Tag Archives: db

How I cleaned up 3M spam comments in a WordPress blog

Tl;dr: delete them.

Last week, I received an alert, my blog’s database was too large (> 3GB) and had to be upgraded to a premium plan. Paying a new monthly fee for something I don’t need made no sense, so I looked into the database.

Most of the space was used by two WP tables: wp_comments & wp_commentmeta. Their sizes being roughly 2.2 GB & 1.8 GB respectively.

Upon logging into the WP admin panel, I could see a long neglected blog. There were 3.1M comments, and somehow 2.7M were approved.

3M comments (the vast majority are assumed to be spam)

My first approach was to use akismet (Automattic’s spam filtering service) to process the comments. I went into my MySQL database and marked the comments from late 2019 (arbitrary cutoff date) from approved (comment_approved=1) to pending (comment_approved=0).

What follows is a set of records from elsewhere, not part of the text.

(* ===== verification/SqlBase.v ===== *)
(** SQLite as the state machine of [hiqlite/src/store/state_machine/sqlite] uses it.

    A database is the tables of the application, which are one opaque value, and the
    two tables of the state machine, [_migrations] and [_metadata].  What a statement
    of a client does is the class [SqlEngine]: a function of its text, its bound
    values, the tables of the application and [_migrations].  So a statement reads
    neither [_metadata] nor the state of the connection ([last_insert_rowid()],
    temporary tables, pragmas).  [BEGIN], [COMMIT] and [ROLLBACK] act on the
    connection and are executed here; savepoints are left out.  The number of changed
    rows is that of the statement; for one that is no INSERT, UPDATE or DELETE,
    SQLite reports the number of an earlier statement and the model reports none. *)
From stdpp Require Import base gmap strings list numbers.
From Stdlib Require Import Strings.Byte.
From S2P Require Import Prelude Text SqlRows.
Import Rows.

#[local] Open Scope Z_scope.

Module Sql.

(** ** Data of the state machine *)

(** [Migration] and [AppliedMigration] of [migration.rs]; the content is its bytes. *)
Record Migration : Type := mkMigration {
  mig_id : Z;
  mig_name : string;
  mig_hash : string;
  content : string;
}.
Record AppliedMigration : Type := mkAppliedMigration {
  am_id : Z;
  am_name : string;
  am_ts : Z;
  am_hash : string;
}.
#[export] Instance AppliedMigration_eqdec : EqDecision AppliedMigration.
Proof. solve_decision. Defined.

(** [Query] of [state_machine.rs] *)
Record Query : Type := mkQuery { sql : string; params : list Param }.

(** ** Databases *)
Record UserDb (T : Type) : Type := mkUser {
  tables : T;
  (** the rows of [_migrations] in the order of the primary key; [None]: no table *)
  migrations : option (list AppliedMigration);
}.
Arguments mkUser {T}. Arguments tables {T}. Arguments migrations {T}.

Record Db (T : Type) : Type := mkDb {
  user : UserDb T;
  (** the row ['meta'] of [_metadata]; the outer [None]: no table *)
  metadata : option (option (list byte));
}.
Arguments mkDb {T}. Arguments user {T}. Arguments metadata {T}.

Definition set_user {T} (u : UserDb T) (d : Db T) : Db T := mkDb u (metadata d).
Definition set_metadata {T} (m : option (option (list byte))) (d : Db T) : Db T := mkDb (user d) m.

(** The connection: what it sees, and what the database was when the open
    transaction began. *)
Record Conn (T : Type) : Type := mkConn { cur : Db T; saved : option (Db T) }.
Arguments mkConn {T}. Arguments cur {T}. Arguments saved {T}.

(** What is in the file once the connection is closed: an open transaction is
    rolled back. *)
Definition committed {T} (c : Conn T) : Db T := default (cur c) (saved c).

(** ** Statements *)

(** [rusqlite::Error], as far as [From<rusqlite::Error> for Error] looks at it. *)
Inductive Failure : Type := QueryReturnedNoRows | ConstraintViolation | OtherFailure.
#[export] Instance Failure_eqdec : EqDecision Failure.
Proof. solve_decision. Defined.

Definition from_rusqlite (f : Failure) : SqlError :=
  match f with
  | QueryReturnedNoRows => EQueryReturnedNoRows
  | ConstraintViolation => EConstraintViolation
  | OtherFailure => ESqlite
  end.

Inductive Control : Type := Begin | Commit | Rollback.

Record Prepared : Type := mkPrepared {
  control : option Control;
  parameter_count : nat;
  stmt_columns : list (string * option string);
}.

(** One execution: its result, the database after it, and whether SQLite rolled the
    whole transaction back. *)
Record Outcome (T A : Type) : Type := mkOutcome {
  result : A;
  after : UserDb T;
  rolled_back : bool;
}.
Arguments mkOutcome {T A}. Arguments result {T A}. Arguments after {T A}. Arguments rolled_back {T A}.

Class SqlEngine (T : Type) : Type := {
  (** a new database *)
  no_tables : T;
  (** [conn.prepare(sql)] *)
  prepare : string -> UserDb T -> option Prepared;
  (** [stmt.raw_bind_parameter(idx, value).is_ok()] *)
  bind_ok : Prepared -> nat -> Value -> bool;
  (** [stmt.raw_execute()]: the number of changed rows *)
  stmt_execute : string -> list Value -> UserDb T -> Outcome T (Failure + option Z);
  (** [stmt.raw_query()] stepped to its end: the rows, and an error after them *)
  stmt_query : string -> list Value -> UserDb T -> Outcome T (list (list Value) * option Failure);
  (** [stmt.column_index(name)] *)
  column_index : list string -> string -> option nat;
  (** [row.get::<_, Value>(i)] *)
  get_value : Value -> option Value;
  (** [Batch::next]: an error, the end, or a statement and the rest of the text *)
  batch_next : string -> UserDb T -> option (option (string * string));
  (** whether COMMIT finds the deferred constraints satisfied *)
  commit_ok : UserDb T -> UserDb T -> bool;
  (** VACUUM *)
  vacuum : T -> T;
  (** [String::from_utf8_lossy] *)
  from_utf8_lossy : string -> string;
}.

(** Parameters are numbered from one; only a failing statement rolls its transaction
    back; a batch prepares what it returns and gets shorter; a column that is found
    exists. *)
Class SqlEngineOk {T} `{SqlEngine T} : Prop := {
  bind_range : forall p i v, bind_ok p i v = true -> (1 <= i <= parameter_count p)%nat;
  rollback_execute : forall s vs u, rolled_back (stmt_execute s vs u) = true -> exists f, result (stmt_execute s vs u) = inl f;
  rollback_query : forall s vs u, rolled_back (stmt_query s vs u) = true -> exists f, (result (stmt_query s vs u)).2 = Some f;
  batch_shorter : forall s u t rest, batch_next s u = Some (Some (t, rest)) -> (String.length rest < String.length s)%nat;
  batch_prepares : forall s u t rest, batch_next s u = Some (Some (t, rest)) -> is_Some (prepare t u);
  column_found : forall names n i, column_index names n = Some i -> (i < length names)%nat;
  lossy_valid : forall s, valid_utf8 s = true -> from_utf8_lossy s = s;
}.

(** ** Equal contents

    VACUUM keeps the schema, the contents of the tables and the order of their rows, and
    may number the rows of a table without an INTEGER PRIMARY KEY anew.  Databases are
    equivalent when only such things differ.  Preparing a statement, splitting a script
    and the check of the deferred constraints look at the schema and the contents. *)
#[export] Instance user_equiv {T} `{Equiv T} : Equiv (UserDb T) := fun u u' =>
  tables u ≡ tables u' /\ migrations u = migrations u'.

Class SqlEquiv {T} `{SqlEngine T} `{Equiv T} : Prop := {
  #[export] tables_equivalence :: Equivalence (≡@{T});
  #[export] prepare_proper s :: Proper ((≡) ==> (=)) (prepare s);
  #[export] batch_next_proper s :: Proper ((≡) ==> (=)) (batch_next s);
  #[export] commit_ok_proper :: Proper ((≡) ==> (≡) ==> (=)) commit_ok;
  vacuum_equiv : forall t, vacuum t ≡ t;
}.

(** A statement that does not depend on the numbers VACUUM may change: it gives the same
    result on equivalent databases and leaves equivalent ones.  A statement that reads,
    compares or returns an implicit rowid is not one. *)
Record rowid_free {T} `{SqlEngine T} `{Equiv T} (s : string) : Prop := {
  execute_free : forall vs u u', u ≡ u' ->
    result (stmt_execute s vs u) = result (stmt_execute s vs u') /\
    after (stmt_execute s vs u) ≡ after (stmt_execute s vs u') /\
    rolled_back (stmt_execute s vs u) = rolled_back (stmt_execute s vs u');
  query_free : forall vs u u', u ≡ u' ->
    result (stmt_query s vs u) = result (stmt_query s vs u') /\
    after (stmt_query s vs u) ≡ after (stmt_query s vs u') /\
    rolled_back (stmt_query s vs u) = rolled_back (stmt_query s vs u');
}.

(** The statements a script can be split into, on whatever database. *)
Inductive statement_of {T} `{SqlEngine T} : string -> string -> Prop :=
| statement_first s u t rest : batch_next s u = Some (Some (t, rest)) -> statement_of s t
| statement_later s u t rest t' : batch_next s u = Some (Some (t, rest)) -> statement_of rest t' -> statement_of s t'.

Definition script_free {T} `{SqlEngine T} `{Equiv T} (s : string) : Prop := forall t, statement_of s t -> rowid_free t.

Lemma script_free_rest {T} `{SqlEngine T} `{Equiv T} s u t rest :
  script_free s -> batch_next s u = Some (Some (t, rest)) -> rowid_free t /\ script_free rest.
Proof.
  intros Hs Hb. split; [apply Hs; by eapply statement_first|]. intros t' Ht. apply Hs. by eapply statement_later.
Qed.

Section Conn.
Context {T : Type} `{SqlEngine T}.

Definition empty_db : Db T := mkDb (mkUser no_tables None) None.
Definition vacuum_db (d : Db T) : Db T := set_user (mkUser (vacuum (tables (user d))) (migrations (user d))) d.

(** The effect of a statement on the connection. *)
Definition settle {A} (o : Outcome T A) (c : Conn T) : Conn T :=
  match rolled_back o, saved c with
  | true, Some s => mkConn s None
  | _, _ => mkConn (set_user (after o) (cur c)) (saved c)
  end.

Definition begin_txn (c : Conn T) : option (Conn T) :=
  match saved c with Some _ => None | None => Some (mkConn (cur c) (Some (cur c))) end.
Definition commit_txn (c : Conn T) : Failure + Conn T :=
  match saved c with
  | None => inl OtherFailure
  | Some s => if commit_ok (user s) (user (cur c)) then inr (mkConn (cur c) None) else inl ConstraintViolation
  end.
Definition rollback_txn (c : Conn T) : option (Conn T) :=
  match saved c with None => None | Some s => Some (mkConn s None) end.

(** [stmt.raw_execute()] of a prepared statement *)
Definition run_execute (p : Prepared) (sql : string) (vs : list Value) (c : Conn T) : (Failure + option Z) * Conn T :=
  match control p with
  | Some Begin => match begin_txn c with Some c' => (inr None, c') | None => (inl OtherFailure, c) end
  | Some Commit => match commit_txn c with inr c' => (inr None, c') | inl f => (inl f, c) end
  | Some Rollback => match rollback_txn c with Some c' => (inr None, c') | None => (inl OtherFailure, c) end
  | None => let o := stmt_execute sql vs (user (cur c)) in (result o, settle o c)
  end.

(** [stmt.raw_query()] of a prepared statement, stepped to its end *)
Definition run_query (p : Prepared) (sql : string) (vs : list Value) (c : Conn T) : (list (list Value) * option Failure) * Conn T :=
  match control p with
  | Some _ =>
      match run_execute p sql vs c with
      | (inr _, c') => (([], None), c')
      | (inl f, c') => (([], Some f), c')
      end
  | None => let o := stmt_query sql vs (user (cur c)) in (result o, settle o c)
  end.
End Conn.
End Sql.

WordPress’s comments section has a handy button to Check For Spam with Akismet. I tried this, but it was taking too long. I honestly think it would take a month to check my ~3M comments. Since the browser would time out, this process had to be manually monitored (not practical).

While your comments section may have lots of legitimate comments, my understanding of my comments is that they are 99.999% spam for the past few years. This is because my blog has been largely ignored and is no longer current. In fact, searching for my blog doesn’t even show up on Google. The lack of HTTPS (now fixed) and endless spam comments probably pushed the SEO so low that *only* spammers know about the site to post comments.

With the assumption of nearly 3M comments as spam, here’s how I cleaned it up:

  1. As mentioned above, I moved all the comments from late 2019 to pending (comment_approved=0). I tried using phpMyAdmin but had to eventually use a GUI (TablePlus on Mac) to run SQL.
    UPDATE wp_comments set comment_approved = '0' WHERE comment_date > '2019-10-01' AND comment_approved = '1';
  2. Delete all my pending comments:
    DELETE FROM wp_comments WHERE comment_approved = '0';
  3. Clean up my meta comments table (wp_commentmeta):
    DELETE FROM wp_commentmeta WHERE comment_id NOT IN ( SELECT comment_id FROM wp_comments );
  4. Clean up table overhead. Overhead was making my tables still take up GBs of space even though the vast majority of comments were deleted.
    OPTIMIZE TABLE wp_comments;
    OPTIMIZE TABLE wp_commentmeta;

Using a desktop GUI to run MySQL was fast and efficient. Before and after I executed my SQL clean up commands, I checked the row counts so I could have some confidence in the executed commands.

I still have ~10K comments left on my site. Some are legitimate, some are spam. I’m letting Akismet take a pass through these 10K comments, and then I’ll clean up the rest manually.